DIRECTIONS: Nothing but an exact copy is wanted: the line with "(** [xdgRoots]. *)" and each line after it in the data below, last line included.

** Opening DATASET RECORDS block **

(* ===== verification/PathGrants.v ===== *)
(** * Session path grants (internal/permission)

    The session-scoped store of paths a user's message has opened to the
    developer tools, and the policy that bounds which mentions may open one:
    [path_grants.go], [path_mention_policy.go] and [home_dir.go].

    The store is one record behind one [sync.RWMutex].  Every method takes the
    lock once around its state access, so each is one atomic step here ([op],
    [exec_op]); [RegisterMentions] alone reads the policy under a lock of its
    own before the write, which is the same step while the policy is not
    replaced in between (it is installed once, at start-up).  The operating
    system is a parameter, the record [OS]: the home directory probes, the
    working directory, the environment, symbolic-link resolution and [stat]; it
    does not change between a grant and a lookup here.  A store value is never
    nil; on a nil receiver every method returns its zero value.  The iteration
    order of a Go map is the order of [elements]; no theorem depends on it.

    Theorems: what messages can never open, what a lookup accepts, who a message
    affects, how protection follows the lineage, that symbolic-link resolution
    ends and which default directory a session gets. *)

From stdpp Require Import sorting.
From S2P Require Import Prelude GoStrings GoPath.

Open Scope string_scope.
Open Scope nat_scope.

(** ** The operating system *)

Record OS := mkOS {
  os_UserHomeDir : option string;       (** [os.UserHomeDir]; [None] is an error *)
  os_CurrentHome : option string;       (** [user.Current().HomeDir] *)
  os_Getwd : option string;
  os_Getenv : string → string;
  os_EvalSymlinks : string → option string;  (** [filepath.EvalSymlinks] *)
  os_IsDir : string → bool;             (** [os.Stat] succeeds and is a directory *)
}.

(** [HomeDir]: [$HOME] first, the passwd record second. *)
Definition HomeDir (os : OS) : option string :=
  let passwd :=
    match os_CurrentHome os with
    | None => None
    | Some h => if bool_decide (h = "") then None else Some h
    end in
  match os_UserHomeDir os with
  | Some h => if bool_decide (h = "") then passwd else Some h
  | None => passwd
  end.

(** [filepath.Abs]. *)
Definition Abs (os : OS) (p : string) : option string :=
  if IsAbs p then Some (Clean p)
  else wd ← os_Getwd os; Some (Join [wd; p]).

(** ** Path mentions in a message *)

(** [isPathToken]. *)
Definition isPathToken (tok : string) : bool :=
  if bool_decide (String.length tok < 2) then false
  else if has_prefix tok "http://" || has_prefix tok "https://"
          || has_prefix tok "ftp://" || has_prefix tok "file://" then false
  else if has_prefix tok "~/" then true
  else if has_prefix tok "./" then true
  else if has_prefix tok "/" then negb (has_prefix tok "//")
  else false.

(** One [open]/[close] pair of [trimMarkdownAndPunct]; both are one byte. *)
Definition peel_pair (tok : string) (pair : string * string) : string :=
  let '(o, c) := pair in
  if has_prefix tok o && has_suffix tok c
     && bool_decide (String.length o + String.length c ≤ String.length tok)
  then str_take (String.length tok - String.length o - String.length c)
         (str_drop (String.length o) tok)
  else tok.

Definition dquote : string := String (byte 34) "".

Definition markdown_pairs : list (string * string) :=
  [("`", "`"); ("*", "*"); ("_", "_"); (dquote, dquote); ("'", "'");
   ("(", ")"); ("[", "]"); ("{", "}"); ("<", ">")].

(** [trimMarkdownAndPunct]. *)
Definition trimMarkdownAndPunct (tok : string) : string :=
  let tok := trim_space tok in
  let tok := fold_left peel_pair markdown_pairs tok in
  let tok := trim_right tok (".,;:!?" +:+ dquote +:+ ")]}>") in
  trim_left tok ("([{<" +:+ dquote +:+ "'").

(** [ExtractPathMentions]. *)
Definition ExtractPathMentions (message : string) : list string :=
  dedup (List.filter (λ tok, negb (bool_decide (tok = "")) && isPathToken tok)
           (map trimMarkdownAndPunct (fields message))).

(** [absolutize]: expand a leading [~], then [filepath.Abs] and [Clean]. *)
Definition absolutize (os : OS) (p : string) : option string :=
  if bool_decide (p = "") then None
  else
    p' ← (if bool_decide (p = "~") || has_prefix p "~/" then
            home ← HomeDir os;
            Some (if bool_decide (p = "~") then home else Join [home; str_drop 2 p])
          else Some p);
    abs ← Abs os p';
    Some (Clean abs).

(** [ensureTrailingSep]. *)
Definition ensureTrailingSep (p : string) : string :=
  if bool_decide (p = "") then p
  else if has_suffix p Separator then p
  else p +:+ Separator.

(** [within]: [p] is [dir] or inside it. *)
Definition within (p dir : string) : bool :=
  bool_decide (p = dir) || has_prefix p (ensureTrailingSep dir).

(** ** The mention policy *)

Record MentionPolicy := mkMentionPolicy {
  Confine : bool;
  Home : string;
  Bases : list string;
  Denied : list string;
}.

Inductive Refusal := RefusedSensitive | RefusedCoversSensitive | RefusedOutsideAllowed.
#[global] Instance Refusal_eq_dec : EqDecision Refusal.
Proof. solve_decision. Defined.

Definition sensitiveHomeDirs : list string :=
  [".ssh"; ".gnupg"; ".codex"; ".aws"; ".kube"; ".docker"; ".netrc";
   ".bashrc"; ".bash_profile"; ".bash_login"; ".profile";
   ".zshrc"; ".zprofile"; ".zshenv"; Join [".local"; "bin"]].

Definition sensitiveHomePrefixes : list string := [".claude"].

Definition sensitiveApps : list string :=
  ["nanite"; "torque"; "tether"; "tesseract"; "hadron"; "tangent"; "fragments-engine"].

(** [xdgRoots]. *)
Definition xdgRoots (os : OS) (home env : string) (fallback : list string) : list string :=
  let root := Join (home :: fallback) in
  let v := os_Getenv os env in
  root :: (if IsAbs v && negb (bool_decide (Clean v = root)) then [Clean v] else []).

(** [sensitiveDirs]. *)
Definition sensitiveDirs (os : OS) (home : string) (extra : list string) : list string :=
  ((if bool_decide (home = "") then []
    else
      let configRoots := xdgRoots os home "XDG_CONFIG_HOME" [".config"] in
      let dataRoots := xdgRoots os home "XDG_DATA_HOME" [".local"; "share"] in
      let stateRoots := xdgRoots os home "XDG_STATE_HOME" [".local"; "state"] in
      map (λ rel, Join [home; rel]) sensitiveHomeDirs
      ++ flat_map (λ root, [Join [root; "systemd"]; Join [root; "autostart"]]) configRoots
      ++ flat_map (λ root, map (λ app, Join [root; app]) sensitiveApps)
           (configRoots ++ dataRoots ++ stateRoots))
   ++ map Clean (List.filter (λ d, negb (bool_decide (d = ""))) extra))%list.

** Closing DATASET RECORDS block **

OUTPUT FOR THIS EXERCISE:
(** [xdgRoots]. *)
Definition xdgRoots (os : OS) (home env : string) (fallback : list string) : list string :=
  let root := Join (home :: fallback) in
  let v := os_Getenv os env in
  root :: (if IsAbs v && negb (bool_decide (Clean v = root)) then [Clean v] else []).

(** [sensitiveDirs]. *)
Definition sensitiveDirs (os : OS) (home : string) (extra : list string) : list string :=
  ((if bool_decide (home = "") then []
    else
      let configRoots := xdgRoots os home "XDG_CONFIG_HOME" [".config"] in
      let dataRoots := xdgRoots os home "XDG_DATA_HOME" [".local"; "share"] in
      let stateRoots := xdgRoots os home "XDG_STATE_HOME" [".local"; "state"] in
      map (λ rel, Join [home; rel]) sensitiveHomeDirs
      ++ flat_map (λ root, [Join [root; "systemd"]; Join [root; "autostart"]]) configRoots
      ++ flat_map (λ root, map (λ app, Join [root; app]) sensitiveApps)
           (configRoots ++ dataRoots ++ stateRoots))
   ++ map Clean (List.filter (λ d, negb (bool_decide (d = ""))) extra))%list.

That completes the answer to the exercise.